Тем не менее, во всеобщую эйфорию и бесплатную раздачу слонов это не превращалось, судя хотя бы по тому, что наш семинар пришел к выпуску не в полном составе. Творческая несостоятельность определялась только мастером. Его незачет автоматически означал вылет из института, хотя бы по всем предметам ты имел пятерки с плюсом. Разобраться с академической задолженностью было куда проще.
И вот на третьем курсе, без подробных объяснений и обсуждения на семинаре руководитель отверг мою повесть, ставшую впоследствии несколько раз изданными «Миражами счастья в маленьком городе». Я сделала вывод, что «это здесь не воспринимается». А ведь «этим» была, собственно, сама я. И что делать в такой ситуации? Самолюбие никогда бы не позволило развернуться и уйти. Я пришла сюда не для этого.
В пометках на полях единственным внятным аргументом было: «Романтизм в духе Грина». (И почему Грин вдруг стал словом ругательным?) Значит, единственным выходом может стать стилизация реализма. Это как упражнение: один и тот же текст написать в разных стилях — древнерусском, авангардистском, блатном, в жанре мелодрамы или детектива, или песни, или басни. Отбросить эмоции и выполнить «учебную работу».
Реализм был принят хорошо — и мастером, и семинаром. Гости с других семинаров подходили и делились положительными впечатлениями.

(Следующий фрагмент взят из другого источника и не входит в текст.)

Lemma finalized_received msg key ty txn l :
  finalized msg key ty txn l -> 0 <= ty < 2 ^ 16 -> length txn = 12%nat ->
  Forall attr_ok l -> Forall (fun a => a.1 <> STUN_ATTR_MESSAGE_INTEGRITY) l ->
  20 + blen (enc_attrs l) + 32 <= STUN_MAX_MSG_SIZE ->
  received_as (buf msg) key ty txn l.
Proof.
  intros Hf Hty Htx Hl Hn Hfit. pose proof (finalized_len _ _ _ _ _ Hf Htx) as Hlen.
  pose proof Hf as (fp & Hfp & Hr). exists msg.
  split; [|split; [by rewrite Hr|split; [by rewrite Hr|split]]].
  - eapply parse_repr; eauto with lia.
  - intros t Hmi Hfpt. rewrite (find_attr_repr msg ty txn _ t Hr Htx).
    2: { apply Forall_app. split; [done|]. repeat constructor; apply mac_attr_ok || by apply fp_attr_ok. }
    rewrite lookup_attr_app. destruct (lookup_attr t l); [done|]. cbn [lookup_attr fst].
    rewrite (proj2 (Z.eqb_neq _ t)) by done. by rewrite (proj2 (Z.eqb_neq _ t)) by done.
  - eapply verify_finalized; eauto with lia.
Qed.

(** C19: a request built attribute by attribute and finalised with a key is
    accepted by the receiving side: it parses to the same type and transaction
    id, every attribute is found with its value, and MESSAGE-INTEGRITY verifies
    under the key. *)
Theorem stun_request_roundtrip txn method l key :
  length txn = 12%nat -> 0 <= method < 2 ^ 16 -> key <> [] ->
  Forall attr_ok l -> Forall (fun a => a.1 <> STUN_ATTR_MESSAGE_INTEGRITY) l ->
  20 + blen (enc_attrs l) + 32 <= STUN_MAX_MSG_SIZE ->
  exists msg,
    (_ ← add_attrs l; rtc_stun_finalize_key key) (rtc_stun_build_request txn method) = (msg, Ok ()) /\
    received_as (buf msg) key method txn l.
Proof.
  intros Htx Hm Hkey Hl Hn Hfit.
  destruct (add_attrs_spec l (rtc_stun_build_request txn method) method txn []) as (m1 & E1 & R1); auto.
  { unfold msg_repr, rtc_stun_build_request. change (enc_attrs []) with (@nil Z).
    by rewrite app_nil_r. }
  { unfold rtc_stun_build_request. cbn [buf]. rewrite stun_header_len by done. lia. }
  destruct (finalize_key_spec m1 method txn l key) as (m2 & E2 & R2); auto.
  exists m2. rewrite st_bind_eq, E1. split; [done|]. by apply finalized_received.
Qed.

(** ** Binding requests and responses *)

Definition opt_attr (c : bool) (ty : Z) (v : bytes) : list attr := if c then [(ty, v)] else [].
(* ===== verification/SdpSpec.v ===== *)
(** * A generated session description is read back

    The text [rtc_sdp_generate] writes is a sequence of lines; [rtc_sdp_parse]
    processes them one by one.  Each kind of line has its effect on the parsed
    description, whatever text follows, except the candidate lines: their
    parser looks for a related address in all the text that follows. *)

From Stdlib Require Import String.
From S2P Require Import Prelude Vec Stun Text Scanf Candidate Sdp InetModel.
From Stdlib Require Import ZArith Lia.
From stdpp Require Import base list numbers.
#[local] Open Scope Z_scope.

Module SdpSpec.
Import Stun Text Scanf Candidate Sdp.

(** ** The lines of a description *)

Definition m_line (m : rtc_sdp_media_t) : bytes :=
  match m_type m with
  | RTC_MEDIA_AUDIO => str "m=audio 9 UDP/TLS/RTP/SAVPF " ++ sdec (m_payload_type m)
  | RTC_MEDIA_VIDEO => str "m=video 9 UDP/TLS/RTP/SAVPF " ++ sdec (m_payload_type m)
  | RTC_MEDIA_APPLICATION => str "m=application 9 UDP/DTLS/SCTP webrtc-datachannel"
  end.

Definition setup_line (r : rtc_setup_role_t) : bytes :=
  str "a=setup:" ++ match r with
                    | RTC_SETUP_ACTIVE => str "active"
                    | RTC_SETUP_PASSIVE => str "passive"
                    | RTC_SETUP_ACTPASS => str "actpass"
                    end.

Definition rtpmap_line (m : rtc_sdp_media_t) : bytes :=
  str "a=rtpmap:" ++ sdec (m_payload_type m) ++ str " " ++ m_codec_name m ++ str "/" ++ sdec (m_clockrate m) ++
  match m_type m with
  | RTC_MEDIA_AUDIO => if 0 <? m_channels m then str "/" ++ sdec (m_channels m) else []
  | _ => []
  end.

Definition extmap_lines (l : list rtc_sdp_extmap_t) : list bytes :=
  flat_map (fun e => if (id e =? 0) || bool_decide (uri e = []) then []
                     else [str "a=extmap:" ++ dec (id e) ++ str " " ++ uri e]) l.

Definition section_lines (d : rtc_sdp_t) (m : rtc_sdp_media_t) : list bytes :=
  [m_line m; str "c=IN IP4 0.0.0.0"; str "a=mid:" ++ sdec (mid_index m);
   str "a=ice-ufrag:" ++ ice_ufrag d; str "a=ice-pwd:" ++ ice_pwd d;
   str "a=fingerprint:sha-256 " ++ fingerprint d; setup_line (setup d)]
  ++ (if is_av m then
        [str "a=sendrecv"; str "a=rtcp-mux"]
        ++ (if bool_decide (m_codec_name m <> []) then [rtpmap_line m] else [])
        ++ extmap_lines (extmaps m)
        ++ (if negb (ssrc m =? 0) then [str "a=ssrc:" ++ dec (ssrc m) ++ str " cname:mrtc"] else [])
      else [str "a=sctp-port:5000"]).

Definition header_lines (sid : bytes) (ms : list rtc_sdp_media_t) : list bytes :=
  [str "v=0"; str "o=mrtc " ++ sid ++ str " 1 IN IP4 0.0.0.0"; str "s=mrtc"; str "t=0 0";
   str "a=group:BUNDLE" ++ flat_map (fun m => str " " ++ sdec (mid_index m)) ms;
   str "a=ice-options:trickle"].

(** the text of a list of lines *)
Definition text_of (ls : list bytes) : bytes := flat_map (fun l => l ++ CRLF) ls.

Lemma text_of_app a b : text_of (a ++ b) = text_of a ++ text_of b.
Proof. apply flat_map_app. Qed.

(** ** Generation writes these lines *)

(** the description after [t] was written *)
Definition wrote (d : rtc_sdp_t) (t : bytes) : rtc_sdp_t := with_text d (session_id d) (raw d ++ t) (raw_len d).

Lemma wrote_wrote d a b : wrote (wrote d a) b = wrote d (a ++ b).
Proof. unfold wrote. destruct d; cbn. by rewrite app_assoc. Qed.

Lemma wrote_nil d : wrote d [] = d.
Proof. unfold wrote. destruct d; cbn. by rewrite app_nil_r. Qed.

(** [f] writes [t] when the text fits the buffer, and fails otherwise *)
Definition writes (f : st rtc_sdp_t unit) (d : rtc_sdp_t) (t : bytes) : Prop :=
  blen (raw d) < SDP_MAX_SIZE ->
  if blen (raw d) + blen t <? SDP_MAX_SIZE then f d = (wrote d t, Ok ())
  else exists d', f d = (d', Err RTC_ERR_SDP).

Lemma writes_writef t d : writes (sdp_writef t) d t.
Proof.
  intros _. unfold sdp_writef. destruct (Z.ltb_spec (blen (raw d) + blen t) SDP_MAX_SIZE).
  - by rewrite (proj2 (Z.leb_gt _ _)) by lia.
  - rewrite (proj2 (Z.leb_le _ _)) by lia. eauto.
Qed.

Нельзя сказать, что это была пустая и опричь души работа (а для души всё равно писалось то, что хочется). Многое потом переплавилось и пригодилось. Это была не «я», но «почти я». Главное, в «упражнениях» шел честный поиск того языка, который воспринимается и востребован читателем.
Плоды просвещения
Наш курс был последним, изучавшим историю КПСС, политэкономию и марксистско-ленинскую философию. Дальше пошли эксперименты с педагогикой, чтобы дать выпускникам конкретную профессию, и с бесплатными обедами для студентов, но мы ни того, ни другого уже не застали. Однако партийная история не вызывала тошноты, поскольку профессор Иванов старался разынтересить ее, насколько возможно, выкапывая всяческие забавные факты вроде пижамной конференции.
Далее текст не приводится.